■ **WHAT NEEDS TO BE DONE**
Word for word, retype the entire listing.
★ ★ ★ ★
(** ** Errors

    A Go error value is modelled by the list of sentinel errors on its
    wrapping chain, outermost first: [fmt.Errorf("%w: %w", A, B)] is
    [[A; B]], [errors.Join] is concatenation and [errors.Is(err, S)] is
    membership.  The texts of messages are not modelled. *)

Inductive sentinel :=
| DriverError            (* a database, file-system or context failure *)
| ConstraintError        (* an SQLite error whose code satisfies [Code()&0xff == 19] *)
| SqlErrNoRows
| AnonymousError         (* [errors.New] at the point of return *)
| PathErrUnsafe
| JobErrInvalidID | JobErrInvalidState | JobErrInvalidTransition | JobErrInvalidJob
| JobErrInvalidFailure | JobErrTransitionTime | JobErrFailureUnexpected
| JobErrInvalidProgress | JobErrInvalidSpec | JobErrNotFound | JobErrConflict
| ExecErrInvalidAttempt | ExecErrInvalidCompletion | ExecErrNotFound
| ExecErrNotClaimable | ExecErrOwnerMismatch | ExecErrAttemptCompleted
| SqliteErrInvalidListOptions
| LogErrInvalidRecord | LogErrInvalidPage | LogErrNotFound | LogErrConflict | LogErrCorrupt
| WorkerErrJobTerminal | WorkerErrMissingDependency
| OsErrClosed | OsErrNotExist | OsErrExist
| RendezvousErrInvalidConfiguration
| SnapshotErrInvalidDigest | SnapshotErrInvalidManifest | SnapshotErrUnsafePath
| SnapshotErrUnsupportedEntry | SnapshotErrProjectChanged
| TransferErrInvalidChunk | TransferErrUnsupportedEncoding
| IoEOF | IoErrNoProgress
| CacheErrInvalidEntry | CacheErrInvalidQuota | CacheErrQuotaExceeded | CacheErrReservationLimit
| CacheQuotaError (MaximumBytes CurrentBytes PinnedBytes : Z)
| CasErrInvalidStore | CasErrNotFound | CasErrCorrupt
| DeviceErrInvalidID | DeviceErrInvalidIdentity | DeviceErrInvalidAnnouncement
| DeviceErrInvalidObservation | DeviceErrInvalidPresenceID
| DeviceErrMissingDependency | NearbyErrNotFound | NearbyErrAmbiguous
| TrustErrInvalidPairID | TrustErrInvalidPeer | TrustErrInvalidHints | TrustErrNotFound | TrustErrConflict
| TrustErrInvalidPairing | TrustErrPairingNotFound | TrustErrPairingUnavailable
| SessionErrInvalidPeer | SessionErrProtocol | SessionErrInvalidEndpoint | PairingErrMissingDependency
| PlacementErrInvalid | PlacementErrNotFound | PlacementErrConflict
| ArtifactErrInvalidBundle | ArtifactErrNotFound | ArtifactErrConflict | ArtifactErrInvalidDestination
| IpcErrFrameTooLarge | IpcErrEmptyFrame | IoErrShortWrite | IoErrUnexpectedEOF
| ConnErrInvalidCredentialMaterial | ConnErrInvalidEncryptedPayload
| SnapshotErrInvalidRoot | SnapshotErrDeclaredOutputMissing
| RemoteErrInvalidMessage | RemoteErrFrameTooLarge | RemoteErrMismatchedResponse
| RemoteError (Code : Z) (Message : string)   (* the structured error of internal/protocol/remote *)
| IpcErrInvalidClient | IpcErrMismatchedResponse | IpcRemoteError (Code : Z) (Message : string)
| WorkerErrSnapshotsDisabled | WorkerErrSnapshotIncomplete | WorkerErrArtifactsDisabled
| WorkerErrArtifactsNotReady | WorkerErrInvalidStatus | CasErrWorkspaceExists
| OrchErrMissingRemoteDependency | OrchErrWorkerUnavailable | OrchErrWorkerIncompatible
| OrchErrPlacementPersistence | OrchErrSnapshotUnavailable | OrchErrInvalidLocalDevice
| OrchErrMissingController (which : string) | OrchErrInvalidConnectivity | IpcErrInvalidServer
| IceErrInvalidConfiguration | IceErrInvalidDescription | IceErrInvalidSessionState | IceErrNoCandidates | IceErrInvalidPresence
| ClientErrInvalidConfiguration | ClientErrInvalidRequest | ClientErrExpiredAccess | ClientErrInvalidServiceResponse
| ClientRemoteError (StatusCode Code : Z) (Message : string)   (* the RemoteError of internal/connectivity/rendezvous *)
| ConnMgrErrInvalidConfiguration | ConnMgrErrPathUnavailable | ConnMgrErrCredentialWindow
| WorkerErrContainerEngineUnavailable | PermErrInvalidCapabilityToken | PermErrUnsafeDirectory | IdentityErrUnsafeFile | DaemonErrInvalidByteSize
| CliErrDaemonNotRunning | CliErrDaemonProtocolMismatch | CliErrInvalidDaemonResponse
| OutOfFuel              (* not an error of the code: a loop of the model was cut short *).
★ ★ ★ ★
■ **RESULT**
(** ** Errors

    A Go error value is modelled by the list of sentinel errors on its
    wrapping chain, outermost first: [fmt.Errorf("%w: %w", A, B)] is
    [[A; B]], [errors.Join] is concatenation and [errors.Is(err, S)] is
    membership.  The texts of messages are not modelled. *)

Inductive sentinel :=
| DriverError            (* a database, file-system or context failure *)
| ConstraintError        (* an SQLite error whose code satisfies [Code()&0xff == 19] *)
| SqlErrNoRows
| AnonymousError         (* [errors.New] at the point of return *)
| PathErrUnsafe
| JobErrInvalidID | JobErrInvalidState | JobErrInvalidTransition | JobErrInvalidJob
| JobErrInvalidFailure | JobErrTransitionTime | JobErrFailureUnexpected
| JobErrInvalidProgress | JobErrInvalidSpec | JobErrNotFound | JobErrConflict
| ExecErrInvalidAttempt | ExecErrInvalidCompletion | ExecErrNotFound
| ExecErrNotClaimable | ExecErrOwnerMismatch | ExecErrAttemptCompleted
| SqliteErrInvalidListOptions
| LogErrInvalidRecord | LogErrInvalidPage | LogErrNotFound | LogErrConflict | LogErrCorrupt
| WorkerErrJobTerminal | WorkerErrMissingDependency
| OsErrClosed | OsErrNotExist | OsErrExist
| RendezvousErrInvalidConfiguration
| SnapshotErrInvalidDigest | SnapshotErrInvalidManifest | SnapshotErrUnsafePath
| SnapshotErrUnsupportedEntry | SnapshotErrProjectChanged
| TransferErrInvalidChunk | TransferErrUnsupportedEncoding
| IoEOF | IoErrNoProgress
| CacheErrInvalidEntry | CacheErrInvalidQuota | CacheErrQuotaExceeded | CacheErrReservationLimit
| CacheQuotaError (MaximumBytes CurrentBytes PinnedBytes : Z)
| CasErrInvalidStore | CasErrNotFound | CasErrCorrupt
| DeviceErrInvalidID | DeviceErrInvalidIdentity | DeviceErrInvalidAnnouncement
| DeviceErrInvalidObservation | DeviceErrInvalidPresenceID
| DeviceErrMissingDependency | NearbyErrNotFound | NearbyErrAmbiguous
| TrustErrInvalidPairID | TrustErrInvalidPeer | TrustErrInvalidHints | TrustErrNotFound | TrustErrConflict
| TrustErrInvalidPairing | TrustErrPairingNotFound | TrustErrPairingUnavailable
| SessionErrInvalidPeer | SessionErrProtocol | SessionErrInvalidEndpoint | PairingErrMissingDependency
| PlacementErrInvalid | PlacementErrNotFound | PlacementErrConflict
| ArtifactErrInvalidBundle | ArtifactErrNotFound | ArtifactErrConflict | ArtifactErrInvalidDestination
| IpcErrFrameTooLarge | IpcErrEmptyFrame | IoErrShortWrite | IoErrUnexpectedEOF
| ConnErrInvalidCredentialMaterial | ConnErrInvalidEncryptedPayload
| SnapshotErrInvalidRoot | SnapshotErrDeclaredOutputMissing
| RemoteErrInvalidMessage | RemoteErrFrameTooLarge | RemoteErrMismatchedResponse
| RemoteError (Code : Z) (Message : string)   (* the structured error of internal/protocol/remote *)
| IpcErrInvalidClient | IpcErrMismatchedResponse | IpcRemoteError (Code : Z) (Message : string)
| WorkerErrSnapshotsDisabled | WorkerErrSnapshotIncomplete | WorkerErrArtifactsDisabled
| WorkerErrArtifactsNotReady | WorkerErrInvalidStatus | CasErrWorkspaceExists
| OrchErrMissingRemoteDependency | OrchErrWorkerUnavailable | OrchErrWorkerIncompatible
| OrchErrPlacementPersistence | OrchErrSnapshotUnavailable | OrchErrInvalidLocalDevice
| OrchErrMissingController (which : string) | OrchErrInvalidConnectivity | IpcErrInvalidServer
| IceErrInvalidConfiguration | IceErrInvalidDescription | IceErrInvalidSessionState | IceErrNoCandidates | IceErrInvalidPresence
| ClientErrInvalidConfiguration | ClientErrInvalidRequest | ClientErrExpiredAccess | ClientErrInvalidServiceResponse
| ClientRemoteError (StatusCode Code : Z) (Message : string)   (* the RemoteError of internal/connectivity/rendezvous *)
| ConnMgrErrInvalidConfiguration | ConnMgrErrPathUnavailable | ConnMgrErrCredentialWindow
| WorkerErrContainerEngineUnavailable | PermErrInvalidCapabilityToken | PermErrUnsafeDirectory | IdentityErrUnsafeFile | DaemonErrInvalidByteSize
| CliErrDaemonNotRunning | CliErrDaemonProtocolMismatch | CliErrInvalidDaemonResponse
| OutOfFuel              (* not an error of the code: a loop of the model was cut short *).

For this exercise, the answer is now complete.